Prenuptial agreements: the law

The legal test in relation to enforceability of PNAs was recast in the Supreme Court’s 2010 decision in the landmark case of Radmacher v Granatino. It is worth repeating here:

“The court should give effect to a nuptial agreement that is freely entered into by each party with a full appreciation of its implications unless in the circumstances prevailing it would not be fair to hold the parties to their agreement.”

In practice, the elements of the test are often translated into a checklist of safeguards which, if observed, may increase the sticking power of a PNA. These include that there has been an absence of undue pressure or influence (which is more likely to be found to be the case where the agreement was signed no fewer than 28 days before the wedding); that each party has given full disclosure of their financial and other relevant circumstances prior to entering into the agreement; that each party has taken independent, specialist legal advice; and that the terms of the agreement are in line with what the Court would consider to be a fair outcome in the circumstances at the time of the divorce. The last of these criteria is often the most difficult to satisfy as, in long marriages in particular, the parties’ financial circumstances may change considerably over the years in ways that could not have been foreseen at the time of entering into the agreement.

Post-Radmacher it remains the case therefore that parties to a marriage cannot "contract out” of the Court’s powers to make an order that is quite different to the outcome envisaged by a PNA if it finds that any of the elements of the legal test have not been met. A PNA that fails to meet the financially weaker party’s reasonable needs will not be upheld and is therefore unlikely to constitute effective estate planning.

KA v MA concerned a PNA that was entered into some two years before Radmacher, at which time the ability to enforce PNAs was somewhat more of a grey area. It was argued on behalf of W, and accepted by Roberts J, that the “seismic shift” in the law since 2010 should not inure to W’s disadvantage. Roberts J was satisfied it did not do so here as the legal advice W received bore sufficient resemblance to the advice that is given in the post-Radmacher environment: W was advised that her decision to enter into the PNA was one of the factors the Court would be likely to take into account in the event of divorce (absent any vitiating factors) and, further, that such agreements were likely to be placed on firmer legal footing in the near future and that she should therefore expect to be bound by it.

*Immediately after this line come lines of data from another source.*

Lemma len_auth_block password down_mbps seed : 256 <= len (qpack_block (auth_headers password (show_uint (mbps_to_bps down_mbps)) (random_padding seed 256 2048))) <= len password + 2500.
Proof.
  pose proof (len_show_uint (mbps_to_bps down_mbps)) as H1. pose proof (len_random_padding seed 256 2048 ltac:(lia)) as H2. pose proof (len_nonneg password).
  unfold qpack_block, auth_headers. cbn [map concat fst snd]. rewrite app_nil_r, !len_app.
  repeat match goal with |- context [len (put_literal_header ?n ?v)] => pose proof (len_literal n v); generalize dependent (len (put_literal_header n v)); intros end.
  repeat match goal with H : context [len (lit ?s)] |- _ => let v := eval vm_compute in (len (lit s)) in change (len (lit s)) with v in H end.
  change (len URL_HOST) with 8 in *. change (len URL_PATH) with 5 in *. change (len [0; 0]) with 2. pose proof (len_nonneg (show_uint (mbps_to_bps down_mbps))). lia.
Qed.

(** The rate agreed on is the local one at most; without a local one there is none. *)
Lemma negotiate_bound hs up info : 0 <= up -> negotiate hs up = Ok info -> tx_bps info <= up.
Proof.
  intros Hup. unfold negotiate. case_match; [|done]. case_if; [done|]. intros [= <-]. cbn [tx_bps]. destruct (Z.eqb_spec up 0); [lia|].
  match goal with |- (if ?c then _ else _) <= _ => destruct c end; lia.
Qed.

(** A server reads the client's request as the seven headers, with the password as it is configured unless it has 127 bytes; and what
    the client makes of an answer, after any number of DATA frames, is what its headers say: a rate that is the local one at most. *)
Theorem hy2_auth password down_mbps up_mbps seed datas a b fs fuel rest : utf8_valid password = true -> len password <= 1000000 -> len password <> 127 ->
  Forall (fun p => len p <= 1024 * 1024) datas -> Forall field_ok fs -> len (concat (map encode_field fs)) <= 1000000 -> (length datas < fuel)%nat ->
  let answer := concat (map (write_h3_frame 0x00) datas) ++ write_h3_frame 0x01 (a :: b :: concat (map encode_field fs)) in
  let local := mbps_to_bps up_mbps in
  (exists block, play read_h3_frame (auth_request password down_mbps seed) = (Ok ((0x01, block), []), []) /\
    parse_headers_from_qpack block = Ret (Ok (auth_headers password (show_uint (mbps_to_bps down_mbps)) (random_padding seed 256 2048)))) /\
  play (authenticate fuel password down_mbps up_mbps seed) (answer ++ rest) =
    (Ok (Ret (negotiate (map field_header fs) local), rest), auth_request password down_mbps seed) /\
  forall info, negotiate (map field_header fs) local = Ok info -> tx_bps info <= local.
Proof.
  intros Hu Hl H127 Hd Hfs Hfl Hfuel answer local. split_and!.
  - pose proof (len_auth_block password down_mbps seed) as Hb. pose proof (auth_headers_ok password down_mbps seed Hu ltac:(lia) H127) as Hok.
    eexists. split; [|apply literals_decode; [exact Hok|lia]].
    unfold auth_request. rewrite <-(app_nil_r (write_h3_frame _ _)). apply h3_frame_plays; [done|lia].
  - assert (Hp : plays (authenticate fuel password down_mbps up_mbps seed) answer (Ret (negotiate (map field_header fs) local)) (auth_request password down_mbps seed)); [|apply Hp].
    rewrite <-(app_nil_r (auth_request _ _ _)). unfold authenticate. apply plays_out. rewrite <-(app_nil_r answer).
    eapply plays_read; [apply await_headers_plays; [done|rewrite !len_cons; lia|done]|]. rewrite qpack_decodes by (done || lia). apply plays_ret.
  - intros info. apply negotiate_bound, mbps_to_bps_nonneg.
Qed.

Lemma hy2_auth_witness :
  let fs := [Literal false true (lit ":status") true (lit "233"); Literal false false RESP_HEADER_UDP false (lit "true"); Literal false false RESP_HEADER_CC_RX true (lit "5000000")] in
  let answer := write_h3_frame 0x00 (lit "hello") ++ write_h3_frame 0x01 (0 :: 0 :: concat (map encode_field fs)) in
  play (authenticate 2 (lit "secret") 100 80 12345) answer = (Ok (Ret (Ok (mkAuthInfo true 5000000)), []), auth_request (lit "secret") 100 12345).
Proof.
  intros fs answer. assert (Hf : Forall field_ok fs) by (apply (bool_decide_unpack _); vm_compute; done).
  destruct (hy2_auth (lit "secret") 100 80 12345 [lit "hello"] 0 0 fs 2 []) as (_ & H & _);
    [reflexivity|vm_compute; discriminate|vm_compute; discriminate|repeat constructor; vm_compute; discriminate|exact Hf|vm_compute; discriminate|cbn; lia|].
  rewrite app_nil_r in H. exact H.
Defined.

(** ** Opening a stream *)

(** The standard's server: the address asked for, and its answer. *)
Definition accept_tcp_request (status : Z) (msg padding : bytes) : wire str :=
  let* frame_type := read_varint_async in
  let* _ := wensure (frame_type =? FRAME_TYPE_TCP_REQUEST) BadFraming in
  let* addr_len := read_varint_async in
  let* addr := read_exact (Z.to_nat addr_len) in
  let* padding_len := read_varint_async in
  let* _ := read_exact (Z.to_nat padding_len) in
  let* _ := write_all ([status] ++ write_varint (len msg) ++ msg ++ write_varint (len padding) ++ padding) in
  WRet addr.

Lemma accept_plays target padding status msg pad : len (show_target target) < 2 ^ 62 -> len padding < 2 ^ 62 ->
  plays (accept_tcp_request status msg pad) (tcp_request target padding) (show_target target)
    ([status] ++ write_varint (len msg) ++ msg ++ write_varint (len pad) ++ pad).
Proof.
  intros Ht Hp. pose proof (len_nonneg (show_target target)). pose proof (len_nonneg padding). unfold accept_tcp_request, tcp_request.
  eapply plays_read; [by apply varint_plays|]. eapply plays_pure; [by apply plays_ensure|].
  eapply plays_read; [apply varint_plays; lia|]. eapply plays_read; [apply plays_exact; unfold len; lia|].
  eapply plays_read; [apply varint_plays; lia|]. rewrite <-(app_nil_r padding) at 2. eapply plays_read; [apply plays_exact; unfold len; lia|].
  apply plays_write.
Qed.

Lemma accept_peekless status msg pad : peekless (accept_tcp_request status msg pad).
Proof. unfold accept_tcp_request, read_varint_async, read_u8. peekless. Qed.

(** The client's side of an answer it takes. *)
Lemma response_plays msg pad : len msg <= MAX_MESSAGE_LENGTH -> len pad <= MAX_PADDING_LENGTH ->
  plays read_tcp_response ([0] ++ write_varint (len msg) ++ msg ++ write_varint (len pad) ++ pad) tt [].
Proof.
  unfold MAX_MESSAGE_LENGTH, MAX_PADDING_LENGTH. intros Hm Hp. pose proof (len_nonneg msg). pose proof (len_nonneg pad). unfold read_tcp_response.
  eapply plays_read; [apply plays_u8|]. eapply plays_read; [apply varint_plays; lia|].
  eapply plays_pure; [by apply plays_ensure, Z.leb_le|].
  eapply plays_read.
  { case_if; reflect_bools.
    - rewrite <-(app_nil_r msg) at 2. eapply plays_read; [apply plays_exact; unfold len; lia|]. by apply plays_ensure.
    - assert (msg = []) as -> by (destruct msg as [|x msg]; [done|rewrite len_cons in *; pose proof (len_nonneg msg); lia]). by apply plays_ensure. }
  eapply plays_read; [apply varint_plays; lia|]. eapply plays_pure; [by apply plays_ensure, Z.leb_le|].
  case_if; reflect_bools.
  - rewrite <-(app_nil_r pad) at 2. eapply plays_read; [apply plays_exact; unfold len; lia|]. apply plays_ret.
  - assert (pad = []) as -> by (destruct pad as [|x pad]; [done|rewrite len_cons in *; pose proof (len_nonneg pad); lia]). apply plays_ret.
Qed.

The importance of autonomy

The judgment in KA v MA demonstrates the Court’s recognition of the importance of personal autonomy. Roberts J echoed the Supreme Court’s (obiter) remarks in Radmacher that, in relation to non-matrimonial property, there is nothing inherently unfair in parties wishing to organise their finances in such a way as to meet obligations towards existing family members or children of one of the spouses from a former marriage. She also cited Mostyn J in the case of BN v MA [2013] EWHC 4250 (Fam), who agreed that if the test in Radmacher is met, heavy weight should be accorded to a joint decision to regulate the financial outcome on divorce, and added that the question of autonomy is of particular importance where an agreement seeks to protect pre-marital property.

Although the PNA in KA v MA was entered into pre-Radmacher, Roberts J concluded that the later authorities were relevant because of the clear importance to H of securing some concession from W prior to his agreement to marry that his pre-marital wealth should be protected, subject only to his obligations to meet her needs in the event of a future divorce.

Roberts J set great store by the fact that W acknowledged and accepted H’s position in relation to his pre-marital assets as reasonable. W was aware almost from day one that the intended beneficiaries of H’s wealth were his children (to include M, after he was born) and took no issue with this.

Roberts J may have departed from the precise terms of the PNA here, but it will be evident from the case summary above that the agreement’s existence acted as a considerable drag on the computation of W’s needs, both in relation to her capital and her income award. This, in turn, served to limit the likelihood of H having to call upon his pre-marital wealth to meet the terms of the final order.

Wider considerations: Inheritance Act issues

What if the marriage in KA v MA had ended in the death of H, rather than divorce? If H had failed to make reasonable financial provision for W and she had made a claim against his estate under the Inheritance (Provision for Family and Dependants) Act 1975, would the existence of the PNA have acted as a brake on her award, as it did on divorce?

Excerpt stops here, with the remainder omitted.